China ha dado otro paso significativo hacia el establecimiento de una tríada nuclear integral después de una reciente prueba de un misil balístico de largo alcance lanzado por submarino (SLBM) en el Océano Pacífico Sur. La prueba, realizada el lunes, llamó la atención de múltiples países de la región Asia-Pacífico, a pesar de la caracterización de Beijing del evento como parte del entrenamiento militar de rutina. Esta prueba de misiles marca solo la tercera vez que China lanza un misil de largo alcance directamente al Océano Pacífico. Los casos anteriores ocurrieron en 1980 y septiembre de 2024.
La importancia de esta prueba radica en su método de entrega: esta vez, el misil fue lanzado desde un submarino de propulsión nuclear en lugar de desde lanzadores terrestres utilizados en pruebas anteriores. Este cambio destaca el creciente énfasis de China en desarrollar una fuerza nuclear más robusta y sobreviviente capaz de realizar un ataque de represalia, conocido como capacidad de segundo ataque.
Sin embargo, a diferencia de las pruebas anteriores que se llevaron a cabo dentro de las fronteras de China utilizando trayectorias en altas altitudes, los lanzamientos en mar abierto brindan oportunidades únicas para recopilar datos sobre el rendimiento de los misiles en condiciones reales. Estos incluyen evaluar la precisión de orientación a grandes distancias y comprender cómo se comportan los misiles durante vuelos extendidos. El uso de una plataforma basada en submarinos agrega una nueva dimensión al arsenal nuclear de China. Los submarinos de propulsión nuclear son significativamente más difíciles de detectar en comparación con los sistemas terrestres, lo que ofrece una ventaja crítica en términos de disuasión estratégica.

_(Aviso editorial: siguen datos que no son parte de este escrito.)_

(** A run of [save] is a multipart upload between events that are no
    multipart commands, or it holds no multipart command at all. *)
Lemma save_around_multipart (this : AwsS3Store B) (options : Options) h :
  let ev := snd (save host this options h) in
  Forall (fun x => ofMultipart x = false) ev \/
  exists client remote p h1 r pre evm post,
    s3Client this = Some client /\
    multipartUpload host this remote p h1 = (r, evm) /\
    ev = pre ++ evm ++ post /\
    Forall (fun x => ofMultipart x = false) pre /\
    Forall (fun x => ofMultipart x = false) post.
Proof.
  intros ev. subst ev.
  destruct (save_events host this options h)
    as [(evv & _ & Hevv & ->) |
        (evv & client & base & evb & _ & Hevv & Hc & _ & Hrun & ->)];
    cbv zeta in *.
  { left. cbn [snd]. apply Forall_app.
    split; [apply free_debugLine | apply free_validation, Hevv]. }
  assert (Htail : Forall (fun x : Event B => ofMultipart x = false)
                    match fst (save host this options h) with
                    | Throw e =>
                        debugLine this
                          ("[METHOD: save] Error: " ++ message e)%string
                    | Normal _ => []
                    end).
  { destruct (fst (save host this options h));
      [constructor | apply free_debugLine]. }
  pose proof (transfer_inv host this client Hc _ _ _ _ _ Hrun) as Hinv.
  cbv zeta in Hinv.
  destruct (fs host _) as [f|].
  2:{ destruct Hinv as (e & _ & ->). left.
      apply Forall_app. split; [apply free_debugLine|].
      apply Forall_app. split; [apply free_validation, Hevv|].
      constructor; [reflexivity|]. constructor; [reflexivity | exact Htail]. }
  destruct Hinv as (evu & -> & Hevu).
  destruct (size f <=? _).
  - destruct Hevu as (put & -> & _). left.
    apply Forall_app. split; [apply free_debugLine|].
    apply Forall_app. split; [apply free_validation, Hevv|].
    repeat (constructor; [reflexivity|]).
    apply Forall_app. split; [|exact Htail].
    destruct put; [constructor | apply free_debugLine].
  - destruct Hevu as (h1 & evm & Hmulti & ->). right.
    eexists client, _, _, h1, _, _, evm, _.
    split; [exact Hc|]. split; [exact Hmulti|].
    split; [|split].
    + apply regroup.
    + apply Forall_app. split; [apply free_debugLine|].
      apply Forall_app. split; [apply free_validation, Hevv|].
      repeat constructor.
    + apply Forall_app. split; [|exact Htail].
      destruct (fst (save host this options h));
        [apply free_debugLine | constructor].
Qed.

(** The loop sends its parts under the identifier it was given, completes
    nothing, and records every answered part under its number with the
    tag of the answer. *)
Lemma iterate_records (this : AwsS3Store B) client remote uploadId cs :
  s3Client this = Some client ->
  forall (u : Upload) h r ev,
    iterate (onChunk this remote uploadId) cs u h = (r, ev) ->
    Forall (eq uploadId) (uploadIds ev) /\
    completions (sends ev) = [] /\
    match r with
    | Normal u' => parts u' = parts u ++ answeredParts ev
    | Throw _ => True
    end.
Proof.
  intros Hc. induction cs as [|chunk cs IH]; intros u h r ev Hrun.
  - injection Hrun as <- <-. cbn [uploadIds sends completions answeredParts].
    rewrite app_nil_r. repeat split. constructor.
  - rewrite iterate_step, (onChunk_run this client Hc) in Hrun.
    cbv zeta in Hrun.
    destruct (partSize <=? _).
    + destruct (client h _) as [e|o].
      * injection Hrun as <- <-. repeat split. repeat constructor.
      * destruct (iterate _ cs _ _) as [r' ev'] eqn:Hrest.
        injection Hrun as <- <-.
        apply IH in Hrest. cbn [parts] in Hrest.
        destruct Hrest as (Hids & Hnone & Hparts).
        change ([?x] ++ ?l) with (x :: l).
        cbn [uploadIds sends completions answeredParts].
        split; [constructor; [reflexivity | exact Hids]|].
        split; [exact Hnone|].
        destruct r' as [u'|]; [|exact I].
        rewrite Hparts, <- app_assoc. reflexivity.
    + destruct (iterate _ cs _ _) as [r' ev'] eqn:Hrest.
      injection Hrun as <- <-. apply IH in Hrest. exact Hrest.
Qed.

(** One multipart upload: its parts and its completion carry the
    identifier the create was answered with, and the completion lists the
    answered parts. *)
Lemma multipartUpload_records (this : AwsS3Store B) client remote p h r evm :
  s3Client this = Some client ->
  multipartUpload host this remote p h = (r, evm) ->
  Forall (fun id => createdUploadId evm = Some id) (uploadIds evm) /\
  Forall (fun ps => ps = answeredParts evm) (completions (sends evm)).
Proof.
  intros Hc Hrun.
  destruct (multipartUpload_inv host this client Hc _ _ _ _ _ Hrun)
    as (created & rest & -> & Hrest).
  destruct created as [e|o].
  { destruct Hrest as [_ ->]. split; constructor. }
  cbv zeta in Hrest.
  destruct Hrest as (h1 & rl & evl & evt & -> & Hloop & Hend).
  destruct (iterate_records this client remote _ _ Hc _ _ _ _ Hloop)
    as (Hids & Hnone & Hparts).
  cbn [parts app] in Hparts.
  cbn [createdUploadId uploadIds sends completions answeredParts].
  rewrite uploadIds_app, sends_app, completions_app, answeredParts_app, Hnone.
  cbn [app].
  assert (Hloopids : Forall (fun id => Some (UploadId o) = Some id)
                       (uploadIds evl)).
  { eapply Forall_impl; [|exact Hids]. intros id <-. reflexivity. }
  destruct rl as [u|e].
  2:{ destruct Hend as [_ ->]. rewrite !app_nil_r.
      split; [exact Hloopids | constructor]. }
  destruct (streamError _).
  { destruct Hend as [_ ->]. cbn [uploadIds sends completions].
    rewrite app_nil_r. split; [exact Hloopids | constructor]. }
  destruct (buffer u).
  - destruct Hend as (completed & -> & _).
    cbn [uploadIds sends completions answeredParts]. rewrite app_nil_r.
    split.
    + apply Forall_app. split; [exact Hloopids | repeat constructor].
    + constructor; [exact Hparts | constructor].
  - cbv zeta in Hend. destruct Hend as ([e|o'] & Hend).
    + destruct Hend as [_ ->].
      cbn [uploadIds sends completions answeredParts]. rewrite app_nil_r.
      split; [|constructor].
      apply Forall_app. split; [exact Hloopids | repeat constructor].
    + destruct Hend as (completed & -> & _).
      cbn [uploadIds sends completions answeredParts].
      split.
      * apply Forall_app. split; [exact Hloopids | repeat constructor].
      * constructor; [|constructor]. rewrite Hparts. reflexivity.
Qed.

(** X9.  In every run of [save], each part upload and the completion
    carry the upload identifier that the create of this run was answered
    with: no part is sent before the create is answered, and none under
    another identifier. *)
Theorem parts_continue_created_upload (this : AwsS3Store B)
    (options : Options) (h : list (Event B)) :
  let ev := snd (save host this options h) in
  Forall (fun id => createdUploadId ev = Some id) (uploadIds ev).
Proof.
  intros ev.
  destruct (save_around_multipart this options h)
    as [Hfree |
        (client & remote & p & h1 & r & pre & evm & post &
         Hc & Hrun & Hev & Hpre & Hpost)];
    fold ev in Hfree || fold ev in Hev.
  { destruct (multipart_free ev Hfree) as (-> & _). constructor. }
  destruct (multipart_between pre evm post Hpre Hpost) as (Hi & _ & Hu & _).
  rewrite Hev, Hi, Hu.
  exact (proj1 (multipartUpload_records this client remote p h1 r evm Hc Hrun)).
Qed.

(** X10.  The part list a run of [save] hands to the completion is the
    list of the parts that were uploaded and answered in this run, in the
    order of their upload, each under the number it was sent with and with
    the entity tag of its answer. *)
Theorem completion_lists_answered_parts (this : AwsS3Store B)
    (options : Options) (h : list (Event B)) :
  let ev := snd (save host this options h) in
  Forall (fun ps => ps = answeredParts ev) (completions (sends ev)).
Proof.
  intros ev.
  destruct (save_around_multipart this options h)
    as [Hfree |
        (client & remote & p & h1 & r & pre & evm & post &
         Hc & Hrun & Hev & Hpre & Hpost)];
    fold ev in Hfree || fold ev in Hev.
  { destruct (multipart_free ev Hfree) as (_ & _ & _ & ->). constructor. }
  destruct (multipart_between pre evm post Hpre Hpost) as (_ & Ha & _ & Hl).
  rewrite Hev, Ha, Hl.
  exact (proj2 (multipartUpload_records this client remote p h1 r evm Hc Hrun)).
Qed.

End OneUpload.

(** ** Stores built by the constructor *)

Section Constructed.

Context {B : Type} `{Bytes B}.
Variable host : Host B.

(** What the constructor returns has its three fields, and prints debug
    lines only for [STORE_DEBUG=true]. *)
Lemma constructor_inr (env : option string) (arg : option (StoreOptions B))
    (this : AwsS3Store B) :
  constructor env arg = inr this ->
  configured this = true /\
  (env <> Some "true"%string -> debugEnabled this = false).
Proof.
  unfold constructor. cbv zeta.
  destruct (falsy (optBucketName (givenOptions arg))) eqn:Hb; [discriminate|].
  destruct (falsy (optRemoteDataPath (givenOptions arg))) eqn:Hp;
    [discriminate|].
  destruct (optS3Client (givenOptions arg)) as [client|] eqn:Hc;
    [|discriminate].
  intros [= <-]. unfold configured.
  cbn [bucketName remoteDataPath s3Client debugEnabled].
  rewrite Hb, Hp. split; [reflexivity|].
  intros Henv. destruct env as [v|]; [|reflexivity].
  apply String.eqb_neq. intros ->. apply Henv. reflexivity.
Qed.

(** X11.  For a store the constructor returned, the checks of the bucket
    name, the remote path and the client in [isValidConfig] never fail:
    the answer is [false] only for a missing session or a probe answered
    without status 200, and it is [true] for a probe that throws. *)
Theorem constructed_store_validates (env : option string)
    (arg : option (StoreOptions B)) (this : AwsS3Store B)
    (options : Options) (h : list (Event B)) :
  constructor env arg = inr this ->
  exists client,
    s3Client this = Some client /\
    fst (isValidConfig this options h) =
    Normal
      (if falsy (session options) then false
       else
         match client h (ListObjectsCommand (bucketName this)) with
         | inr o => explicitSuccess o
         | inl _ => true
         end).
Proof.
  intros Hnew. destruct (constructor_inr env arg this Hnew) as [Hconf _].
  unfold configured in Hconf.
  apply andb_true_iff in Hconf. destruct Hconf as [Hconf Hc].
  apply andb_true_iff in Hconf. destruct Hconf as [Hb Hp].
  apply negb_true_iff in Hb, Hp.
  destruct (s3Client this) as [client|] eqn:Hclient; [|discriminate Hc].
  exists client. split; [reflexivity|].
  destruct (falsy (session options)) eqn:Hs.
  - unfold isValidConfig. rewrite Hs. reflexivity.
  - rewrite (isValidConfig_probe this options client h Hs Hb Hp Hclient).
    destruct (client h _); reflexivity.
Qed.

Lemma validation_prints_no_debug (evv : list (Event B)) :
  Forall (fun x => isValidationEvent x = true) evv ->
  Forall (fun x => isDebugLog x = false) evv.
Proof.
  apply Forall_impl. intros x Hx. destruct x; try reflexivity.
  discriminate Hx.
Qed.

Los expertos señalan que, si bien China ya posee capacidades nucleares terrestres y aéreas, el componente submarino sigue siendo menos desarrollado. Esta prueba indica los esfuerzos en curso para fortalecer este aspecto de su tríada nuclear, asegurando la redundancia y la resiliencia en caso de conflicto. Más allá de los aspectos técnicos, el momento de la prueba parece tener implicaciones geopolíticas.
Estos acontecimientos sugieren una alineación creciente entre los socios regionales contra las amenazas potenciales percibidas por China. Aunque Beijing negó cualquier intención específica de atacar estas acciones, la proximidad de la prueba a estos eventos plantea preguntas sobre posibles mensajes estratégicos.
Los analistas anticipan nuevos avances en la tecnología submarina y la infraestructura relacionada, lo que podría mejorar la postura estratégica de China. El desarrollo de una tríada nuclear completamente funcional representaría un hito importante en la modernización militar de China, proporcionándole una mayor influencia en los asuntos internacionales y alterando potencialmente el equilibrio de poder en la región.